O imperador William II foi forçado a abdicar e a Republica Weimar (1919) foi proclamada. As condições humilhantes que o Tratado de Versalhes impôs à Alemanha, eram, entre outras, a causa pela qual em 1933, eleições legislativas deram o triunfo e o poder ao Partido Nacional Socialista, liderado por Adolf Hitler que, sendo nomeado chanceler do 3º Reich, desenvolveu um partido militar e racista como nunca antes, em busca de aumentar o território. Isso deu lugar ao início da Segunda Guerra Mundial (1939-1945), que terminou com a derrota da Alemanha e causou sua divisão de acordo com os países que tomaram seu território.

O primeiro chanceler após a Guerra foi Adenauer, reeleito em 1954. No mesmo ano foi assinado um acordo internacional em Paris para o fim da ocupação da República Federativa da Alemanha, com a retirada das forças americanas, francesas e inglesas do país.
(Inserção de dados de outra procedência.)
(* ===== verification/Monad.v ===== *)
(** The effect monad of the development: state passing with the three ways in
    which the code does not return (a Rust panic, undefined behaviour, a loop
    that never ends), a loop combinator with explicit fuel, and a small
    weakest-precondition calculus with which every handler is verified. *)

From S2P Require Import Prelude.

(** * Outcomes

    [Ret a w]: the code returned [a] and left the state [w].
    [Panic w]: an [unwrap] or [expect] failed; [w] is the state at that point,
    which other threads keep observing.
    [Undef]: the code dereferenced an invalid pointer.
    [Hang]: a loop used up its fuel. *)
Inductive outcome (W A : Type) :=
| Ret (a : A) (w : W)
| Panic (w : W)
| Undef
| Hang.
Arguments Ret {W A}.
Arguments Panic {W A}.
Arguments Undef {W A}.
Arguments Hang {W A}.

Definition M (W A : Type) : Type := W -> outcome W A.

#[export] Instance M_ret W : MRet (M W) := fun A a w => Ret a w.
#[export] Instance M_bind W : MBind (M W) := fun A B f m w =>
  match m w with
  | Ret a w' => f a w'
  | Panic w' => Panic w'
  | Undef => Undef
  | Hang => Hang
  end.

Definition get {W} : M W W := fun w => Ret w w.
Definition gets {W A} (f : W -> A) : M W A := fun w => Ret (f w) w.
Definition modify {W} (f : W -> W) : M W unit := fun w => Ret tt (f w).
Definition panic {W A} : M W A := fun w => Panic w.
Definition undefined {W A} : M W A := fun _ => Undef.

(** [Option::unwrap] / [expect]. *)
Definition unwrap {W A} (o : option A) : M W A :=
  match o with Some a => mret a | None => panic end.

(** Dereference of a raw pointer. *)
Definition deref {W A} (o : option A) : M W A :=
  match o with Some a => mret a | None => undefined end.

(** A loop whose body continues with [inl a] or leaves with [inr b]. *)
Fixpoint loop {W A B} (fuel : nat) (body : A -> M W (A + B)) (a : A) : M W B :=
  match fuel with
  | O => fun _ => Hang
  | S n => r ← body a; match r with inl a' => loop n body a' | inr b => mret b end
  end.

(** [for x in l { body }] *)
Fixpoint for_each {W A} (l : list A) (body : A -> M W unit) : M W unit :=
  match l with
  | [] => mret tt
  | x :: r => body x;; for_each r body
  end.

(** * Weakest preconditions

    [wp m Q R w]: run from [w], [m] neither hangs nor is undefined; if it
    returns, [Q] holds of the result and the state, if it panics, [R] holds of
    the state it leaves behind. *)
Definition wp {W A} (m : M W A) (Q : A -> W -> Prop) (R : W -> Prop) (w : W) : Prop :=
  match m w with
  | Ret a w' => Q a w'
  | Panic w' => R w'
  | Undef => False
  | Hang => False
  end.

Definition returns {W A} (m : M W A) (w : W) : Prop := exists a w', m w = Ret a w'.

Section wp.
Context {W : Type}.
Implicit Types w : W.

Lemma wp_ret {A} (a : A) (Q : A -> W -> Prop) R w : Q a w -> wp (mret a) Q R w.
Proof. done. Qed.

Lemma wp_bind {A B} (m : M W A) (f : A -> M W B) Q R w :
  wp m (fun a => wp (f a) Q R) R w -> wp (m ≫= f) Q R w.
Proof. unfold wp, mbind, M_bind. by destruct (m w). Qed.

Lemma wp_mono {A} (m : M W A) (Q Q' : A -> W -> Prop) (R R' : W -> Prop) w :
  wp m Q R w -> (forall a w', Q a w' -> Q' a w') -> (forall w', R w' -> R' w') ->
  wp m Q' R' w.
Proof. unfold wp. destruct (m w); naive_solver. Qed.

Lemma wp_get (Q : W -> W -> Prop) R w : Q w w -> wp get Q R w.
Proof. done. Qed.
Lemma wp_gets {A} (f : W -> A) (Q : A -> W -> Prop) R w : Q (f w) w -> wp (gets f) Q R w.
Proof. done. Qed.
Lemma wp_modify (f : W -> W) (Q : unit -> W -> Prop) R w : Q tt (f w) -> wp (modify f) Q R w.
Proof. done. Qed.
Lemma wp_panic {A} (Q : A -> W -> Prop) R w : R w -> wp panic Q R w.
Proof. done. Qed.
Lemma wp_unwrap {A} (o : option A) (Q : A -> W -> Prop) R w :
  (forall a, o = Some a -> Q a w) -> (o = None -> R w) -> wp (unwrap o) Q R w.
Proof. destruct o; naive_solver. Qed.
Lemma wp_deref {A} (o : option A) (Q : A -> W -> Prop) R w :
  (exists a, o = Some a /\ Q a w) -> wp (deref o) Q R w.
Proof. intros (a & -> & H). done. Qed.

Lemma wp_eq {A} (m : M W A) Q R a w w' : m w = Ret a w' -> Q a w' -> wp m Q R w.
Proof. unfold wp. by intros ->. Qed.
Lemma wp_inv {A} (m : M W A) Q R a w w' : wp m Q R w -> m w = Ret a w' -> Q a w'.
Proof. unfold wp. intros H E. by rewrite E in H. Qed.
Lemma wp_inv_panic {A} (m : M W A) Q R w w' : wp m Q R w -> m w = Panic w' -> R w'.
Proof. unfold wp. intros H E. by rewrite E in H. Qed.
Lemma wp_no_hang {A} (m : M W A) Q R w : wp m Q R w -> m w <> Hang.
Proof. unfold wp. intros H E. by rewrite E in H. Qed.
Lemma wp_returns {A} (m : M W A) Q w :
  wp m Q (fun _ => False) w -> exists a w', m w = Ret a w' /\ Q a w'.
Proof. unfold wp. destruct (m w); naive_solver. Qed.
Lemma wp_and {A} (m : M W A) (Q Q' : A -> W -> Prop) (R R' : W -> Prop) w :
  wp m Q R w -> wp m Q' R' w -> wp m (fun a w => Q a w /\ Q' a w) (fun w => R w /\ R' w) w.
Proof. unfold wp. destruct (m w); naive_solver. Qed.

(** The loop rule: an invariant, and a measure that every continuing
    iteration decreases and that starts below the fuel. *)
Lemma wp_loop {A B} (I : A -> W -> Prop) (mu : A -> W -> nat)
    (body : A -> M W (A + B)) Q R :
  (forall a w, I a w ->
     wp (body a)
       (fun r w' => match r with
                    | inl a' => I a' w' /\ (mu a' w' < mu a w)%nat
                    | inr b => Q b w'
                    end) R w) ->
  forall fuel a w, I a w -> (mu a w < fuel)%nat -> wp (loop fuel body a) Q R w.
Proof.
  intros Hbody fuel. induction fuel as [|n IH]; intros a w HI Hmu; [lia|].
  simpl. apply wp_bind. eapply wp_mono; [by apply Hbody| |done].
  intros [a'|b] w'; simpl; [|done]. intros [HI' Hlt]. apply IH; [done|lia].
Qed.

Lemma wp_for_each {A} (I : list A -> W -> Prop) (body : A -> M W unit) R l w :
  (forall x r w, I (x :: r) w -> wp (body x) (fun _ => I r) R w) ->
  I l w -> wp (for_each l body) (fun _ => I []) R w.
Proof.
  intros Hb. revert w. induction l as [|x r IH]; intros w HI; [done|].
  simpl. apply wp_bind. eapply wp_mono; [by apply Hb| |done]. simpl. auto.
Qed.

(** Partial correctness of a loop: an invariant of the iterations, and what it
    gives at the one that leaves. *)
Lemma loop_post {A B} (I : A -> W -> Prop) (Q : B -> W -> Prop) (body : A -> M W (A + B)) :
  (forall a w r w', I a w -> body a w = Ret r w' ->
     match r with inl a' => I a' w' | inr b => Q b w' end) ->
  forall fuel a w b w', I a w -> loop fuel body a w = Ret b w' -> Q b w'.
Proof.
  intros Hbody fuel. induction fuel as [|n IH]; intros a w b w' HI; [done|].
  cbn [loop]. unfold mbind, M_bind. destruct (body a w) as [[a'|b'] w1| | |] eqn:E; try done.
  - intros Hrun. eapply IH; [|exact Hrun]. exact (Hbody _ _ _ _ HI E).
  - intros [= <- <-]. exact (Hbody _ _ _ _ HI E).
Qed.

(** A run that does not hang is not changed by more fuel. *)
Lemma loop_fuel_mono {A B} (body : A -> M W (A + B)) n k a w :
  loop n body a w <> Hang -> loop (n + k) body a w = loop n body a w.
Proof.
  revert a w. induction n as [|n IH]; intros a w H; [done|]. simpl in *.
  unfold mbind, M_bind in *. destruct (body a w) as [[a'|b] w'| | |]; auto.
Qed.

(** No panic, and a postcondition if the run ends. *)
Definition np {A} (m : M W A) (Q : A -> W -> Prop) (w : W) : Prop :=
  match m w with Ret a w' => Q a w' | Panic _ => False | _ => True end.

Lemma np_ret {A} (m : M W A) Q a w w' : m w = Ret a w' -> Q a w' -> np m Q w.
Proof. unfold np. by intros ->. Qed.

Lemma np_bind {A B} (m : M W A) (f : A -> M W B) Q w :
  np m (fun a => np (f a) Q) w -> np (m ≫= f) Q w.
Proof. unfold np, mbind, M_bind. by destruct (m w). Qed.

Lemma np_mono {A} (m : M W A) (Q Q' : A -> W -> Prop) w :
  np m Q w -> (forall a w', Q a w' -> Q' a w') -> np m Q' w.
Proof. unfold np. destruct (m w); naive_solver. Qed.

(** A run without panic that satisfies a partial-correctness condition. *)
Lemma np_and {A} (m : M W A) (Q Q' : A -> W -> Prop) w :
  np m Q w -> (forall a w', m w = Ret a w' -> Q' a w') -> np m (fun a w' => Q a w' /\ Q' a w') w.
Proof. unfold np. destruct (m w); naive_solver. Qed.

Lemma np_loop {A B} (I : A -> W -> Prop) (Q : B -> W -> Prop) (body : A -> M W (A + B)) fuel a w :
  (forall a w, I a w -> np (body a) (fun r => match r with inl a' => I a' | inr b => Q b end) w) ->
  I a w -> np (loop fuel body a) Q w.
Proof.
  intros Hbody. revert a w. induction fuel as [|n IH]; intros a w HI; [done|]. cbn [loop].
  apply np_bind. eapply np_mono; [by apply Hbody|]. intros [a'|b] w'; [apply IH|done].
Qed.

(** ... that moreover neither hangs nor is undefined. *)
Lemma np_returns {A} (m : M W A) Q Q' R w : np m Q w -> wp m Q' R w -> returns m w.
Proof. unfold np, wp, returns. destruct (m w); naive_solver. Qed.

Lemma bind_ret {A B} (m : M W A) (f : A -> M W B) a w w' :
  m w = Ret a w' -> (m ≫= f) w = f a w'.
Proof. unfold mbind, M_bind. by intros ->. Qed.
Lemma bind_panic {A B} (m : M W A) (f : A -> M W B) w w' :
  m w = Panic w' -> (m ≫= f) w = Panic w'.
Proof. unfold mbind, M_bind. by intros ->. Qed.
End wp.

Create HintDb wp.
#[export] Hint Resolve wp_ret wp_get wp_gets wp_modify wp_panic : wp.

(** One structural step of a weakest-precondition proof. *)
Ltac wp_step :=
  first
    [ progress simpl
    | apply wp_bind
    | apply wp_ret | apply wp_get | apply wp_gets | apply wp_modify | apply wp_panic
    | apply wp_unwrap; intros ].

Ltac wp_steps := repeat wp_step.

(** Apply a specification and keep its consequence. *)
Tactic Notation "wp_use" uconstr(H) := eapply wp_mono; [eapply H| |].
Com a França, chegou-se a um acordo definitivo em 1956 sobre o Saar, pelo qual a R.F.A. recuperou a soberania política sobre o território e em 1957, após acordos assinados com Roma pela criação do Mercado Comum, foi estabelecido o serviço militar obrigatório e foi criado o novo Exercido Alemão.

Quando a União Democrática perdeu a maioridade do parlamento, Adenauer teve que passar a posição ao vice-chanceler e ministro da economia Ludwig Erhard, que permaneceu até novembro de 1966, quando foi substituído pelo doutor Kiesinger. O democrata social Willy Brandt entrou como vice-chanceler e em 1969 foi nomeado chanceler pela Câmara dos deputados de Bonn. Em setembro de 1973, a R.F.A. foi aceita na ONU. Um ano depois, Brandt renunciou e foi substituído por Helmut Schmidt.

Desde a queda do muro de Berlim em 1989 e a unificação das duas Alemanhas em 1990, o país retomou sua condição de primeira potência européia e verdadeiro propulsor da economia do continente e a consolidação da União Européia. É também uma ponte natural com a Europa Oriental, tanto econômica como culturalmente.